Sur une ligne scénaristique extrêmement mince (un camion fou poursuit une voiture dans le désert californien), Spielberg accroche le spectateur dès la première rencontre entre les deux protagonistes mécaniques pour ne plus le lâcher jusqu'à la fin. Ménageant quelques moments de pause sur la route, il glisse avec habileté des temps plus faibles (encore que, même pendant ces arrêts, la tension ne faiblit pas) pour mieux nous scotcher avec des temps forts implacables, comme autant de pics d'angoisse qui convoquent notamment un bus scolaire, un train, une cabine téléphonique et quelques autres conducteurs...
La réussite du film doit aussi beaucoup à son interprète principal, Dennis Weaver, premier dans la longue série des "Monsieur-Tout-le-monde" chers à Spielberg.
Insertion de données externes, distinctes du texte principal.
(** What the application adds to the monitoring page's world: the address
    bar, the flag of [App.svelte] and the platform's number formatting. *)
Record Site := mkSite {
  world : World;
  href : string;                      (* window.location.href, as last assigned *)
  isAuthenticated : bool;             (* App.svelte *)
  number_text : Number → string       (* the platform's text for a number, see [Number_toString] *)
}.

Definition set_world (x : World) (s : Site) : Site :=
  mkSite x (href s) (isAuthenticated s) (number_text s).
Definition set_href (x : string) (s : Site) : Site :=
  mkSite (world s) x (isAuthenticated s) (number_text s).
Definition set_isAuthenticated (x : bool) (s : Site) : Site :=
  mkSite (world s) (href s) x (number_text s).

Definition set_localStorage (x : gmap string string) (w : World) : World :=
  mkWorld (eventSource w) (connected w) (metrics w) (stats w) (sources w) (timers w)
    (clock w) x (VITE_API_URL w) (url_error w) (toLocaleTimeString w).

(** What can be thrown: an error of the language, or an [Error] object made
    with [new Error(message)]. *)
Inductive Exn :=
| JsError (e : Error)
| PlainError (message : string).

Inductive Res (A : Type) :=
| Done (a : A) (s : Site)
| Fail (e : Exn) (s : Site).
Arguments Done {A} a s.
Arguments Fail {A} e s.

Definition Api (A : Type) : Type := Site → Res A.

#[global] Instance Api_ret : MRet Api := λ A a s, Done a s.
#[global] Instance Api_bind : MBind Api := λ A B f m s,
  match m s with
  | Done a s' => f a s'
  | Fail e s' => Fail e s'
  end.

Definition raise {A} (e : Exn) : Api A := λ s, Fail e s.
Definition read {A} (f : Site → A) : Api A := λ s, Done (f s) s.
Definition update (f : Site → Site) : Api unit := λ s, Done () (f s).

Definition api_try {A} (body : Api A) (handler : Exn → Api A) : Api A := λ s,
  match body s with
  | Done a s' => Done a s'
  | Fail e s' => handler e s'
  end.
(** * Snooker: physics and game-state core

    A shallow embedding of the decision logic of the snooker simulation
    (Ball.js, Cue.js, SnookerTable.js, sketch.js) and the proofs of its
    testable properties.

    JavaScript numbers are idealised as real numbers: [+], [-], [*], [/],
    [Math.sqrt], [Math.abs], [Math.max], [Math.min], [cos] and [sin] are the
    exact operations of [R] (no rounding, no NaN, no infinities).  Boolean
    tests on numbers are the decidable order of [R]. *)

From Stdlib Require Import Reals Lra Lia List Bool Arith.
Import ListNotations.
Open Scope R_scope.

(** ** Numbers *)

Module Num.

(** [x < y] as a JavaScript boolean. *)
Definition ltb (x y : R) : bool := if Rlt_dec x y then true else false.
(** [x > y] *)
Definition gtb (x y : R) : bool := ltb y x.
(** [x <= y] *)
Definition leb (x y : R) : bool := if Rle_dec x y then true else false.
(** [x >= y] *)
Definition geb (x y : R) : bool := leb y x.

(** p5's [dist(x1, y1, x2, y2)]. *)
Definition dist (x1 y1 x2 y2 : R) : R :=
  sqrt ((x2 - x1) * (x2 - x1) + (y2 - y1) * (y2 - y1)).

(** p5's [constrain(n, low, high)]. *)
Definition constrain (n low high : R) : R := Rmax (Rmin n high) low.

(** [Math.atan2(y, x)] (p5's [atan2]), by the usual case analysis. *)
Definition atan2 (y x : R) : R :=
  if Rlt_dec 0 x then atan (y / x)
  else if Rlt_dec x 0 then
    (if Rle_dec 0 y then atan (y / x) + PI else atan (y / x) - PI)
  else if Rlt_dec 0 y then PI / 2
  else if Rlt_dec y 0 then - (PI / 2)
  else 0.

End Num.

Infix "<?" := Num.ltb (at level 70, no associativity) : R_scope.
Infix ">?" := Num.gtb (at level 70, no associativity) : R_scope.
Infix "<=?" := Num.leb (at level 70, no associativity) : R_scope.
Infix ">=?" := Num.geb (at level 70, no associativity) : R_scope.

(** ** Data model *)

(** [{x, y}] objects: positions, velocities, forces. *)
Record Vec : Type := mkVec { vx : R; vy : R }.

(** The [type] string of a ball. *)
Module BallType.
Inductive t : Type :=
  | cue | red | yellow | green | brown | blue | pink | black.

(** [a === b] on type strings. *)
Definition eqb (a b : t) : bool :=
  match a, b with
  | cue, cue | red, red | yellow, yellow | green, green
  | brown, brown | blue, blue | pink, pink | black, black => true
  | _, _ => false
  end.
End BallType.

(** Shot classification of the cue ([this.shotType]). *)
Module ShotType.
Inductive t : Type := stun | follow | draw | english | normal.
End ShotType.

(** The [type] string of a pocket. *)
Inductive PocketType : Type := corner | middle.

(** A pocket object of [table.pockets] (the fields the core reads). *)
Record Pocket : Type := mkPocket {
  pocket_x : R;
  pocket_y : R;
  pocket_radius : R;
  pocket_type : PocketType
}.

(** The fields of a Matter.js body that the core reads or writes.  A body is
    an object with an identity: [body_id] is Matter's [body.id]. *)
Record Body : Type := mkBody {
  body_id : nat;
  position : Vec;
  velocity : Vec;
  angularVelocity : R;
  force : Vec
}.

(** [ball.currentSpin] *)
Record SpinData : Type := mkSpin {
  spin_english : R;
  spin_followDraw : R;
  spin_intensity : R;
  spin_shotType : ShotType.t;
  spin_active : bool;
  spin_timeApplied : R
}.

(** A [Ball] object (rendering-only fields left out). *)
Record Ball : Type := mkBall {
  startX : R;
  startY : R;
  radius : R;
  type : BallType.t;
  value : R;
  isPocketed : bool;
  body : Body;
  rollResistanceCoefficient : R;
  spinDecayRate : R;
  currentSpin : option SpinData;
  englishEffectActive : bool;
  englishAmount : R
}.

Definition set_body (b : Ball) (bd : Body) : Ball :=
  mkBall (startX b) (startY b) (radius b) (type b) (value b) (isPocketed b)
         bd (rollResistanceCoefficient b) (spinDecayRate b) (currentSpin b)
         (englishEffectActive b) (englishAmount b).

Definition set_isPocketed (b : Ball) (p : bool) : Ball :=
  mkBall (startX b) (startY b) (radius b) (type b) (value b) p
         (body b) (rollResistanceCoefficient b) (spinDecayRate b)
         (currentSpin b) (englishEffectActive b) (englishAmount b).

Definition set_currentSpin (b : Ball) (s : option SpinData) : Ball :=
  mkBall (startX b) (startY b) (radius b) (type b) (value b) (isPocketed b)
         (body b) (rollResistanceCoefficient b) (spinDecayRate b) s
         (englishEffectActive b) (englishAmount b).

(** ** Matter.Body operations on one body *)

Module MatterBody.

(** [Matter.Body.setVelocity(body, v)] *)
Definition setVelocity (bd : Body) (v : Vec) : Body :=
  mkBody (body_id bd) (position bd) v (angularVelocity bd) (force bd).

(** [Matter.Body.setAngularVelocity(body, w)] *)
Definition setAngularVelocity (bd : Body) (w : R) : Body :=
  mkBody (body_id bd) (position bd) (velocity bd) w (force bd).

(** [Matter.Body.setPosition(body, p)] *)
Definition setPosition (bd : Body) (p : Vec) : Body :=
  mkBody (body_id bd) p (velocity bd) (angularVelocity bd) (force bd).

(** [Matter.Body.applyForce(body, body.position, f)]: the force is added to
    the body's force accumulator; applied at the centre it adds no torque. *)
Definition applyForce (bd : Body) (f : Vec) : Body :=
  mkBody (body_id bd) (position bd) (velocity bd) (angularVelocity bd)
         (mkVec (vx (force bd) + vx f) (vy (force bd) + vy f)).

End MatterBody.

(** ** Ball.js *)

(** [Matter.Bodies.circle(x, y, radius, options)]: a new body at rest. *)
Definition Bodies_circle (id : nat) (x y : R) : Body :=
  mkBody id (mkVec x y) (mkVec 0 0) 0 (mkVec 0 0).

(** [new Ball(x, y, radius, color, type, value)] with body identity [id];
    adding the body to the world is left to the caller. *)
Definition newBall (id : nat) (x y radius_ : R) (type_ : BallType.t)
           (value_ : R) : Ball :=
  mkBall x y radius_ type_ value_ false (Bodies_circle id x y)
         0.0012 0.985 None false 0.

(** [Math.sqrt(v.x * v.x + v.y * v.y)] *)
Definition speedOf (v : Vec) : R := sqrt (vx v * vx v + vy v * vy v).

(** The capture threshold that [checkPocket] computes for one pocket. *)
Definition pocketThreshold (pocket : Pocket) (speed : R) : R :=
  match pocket_type pocket with
  | corner =>
      let t := pocket_radius pocket * 0.65 in
      if speed >? 10 then t * 0.9
      else if speed >? 5 then t * 0.95
      else t
  | middle =>
      let t := pocket_radius pocket * 0.7 in
      if speed >? 10 then t * 0.85
      else if speed >? 5 then t * 0.92
      else t
  end.

(** The body of the [for (let pocket of pockets)] loop of [checkPocket]:
    [continue] goes on with the remaining pockets, [return true] stops. *)
Fixpoint checkPocket_loop (pos vel : Vec) (speed : R) (pockets : list Pocket)
  : bool :=
  match pockets with
  | [] => false
  | pocket :: rest =>
      let d := Num.dist (vx pos) (vy pos) (pocket_x pocket) (pocket_y pocket) in
      if d <? pocketThreshold pocket speed then
        let toPocketX := pocket_x pocket - vx pos in
        let toPocketY := pocket_y pocket - vy pos in
        let dotProduct := vx vel * toPocketX + vy vel * toPocketY in
        if (dotProduct <? -2) && (speed >? 5)
        then checkPocket_loop pos vel speed rest
        else true
      else checkPocket_loop pos vel speed rest
  end.

(** [Ball.checkPocket(pockets)] *)
Definition checkPocket (b : Ball) (pockets : list Pocket) : bool :=
  let pos := position (body b) in
  let vel := velocity (body b) in
  let speed := speedOf vel in
  checkPocket_loop pos vel speed pockets.

(** The [decelerationFactor] that [applyProfessionalDeceleration] computes
    for a ball rolling at [speed]. *)
Definition decelerationFactor (b : Ball) (speed : R) : R :=
  let decelerationFactor := 1 - rollResistanceCoefficient b in
  let decelerationFactor :=
    if speed <? 2 then decelerationFactor - 0.0008
    else if speed <? 5 then decelerationFactor - 0.0004
    else decelerationFactor in
  Rmax 0.988 (Rmin 0.9985 decelerationFactor).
Jamais héroïque, il joue à merveille l'incompréhension, la peur, l'angoisse, la colère, les sentiments contrastés d'un type lambda qui dialogue avec sa radio, se dispute avec sa femme au téléphone, et n'est donc pas du tout préparé à affronter la furie mécanique d'un camion dont le chauffeur restera sans visage (et sans motivation explicite) jusqu'au dénouement.
Gourmandise de mise en scène virtuose et suspense époustouflant, "Duel" est incontestablement un film à voir !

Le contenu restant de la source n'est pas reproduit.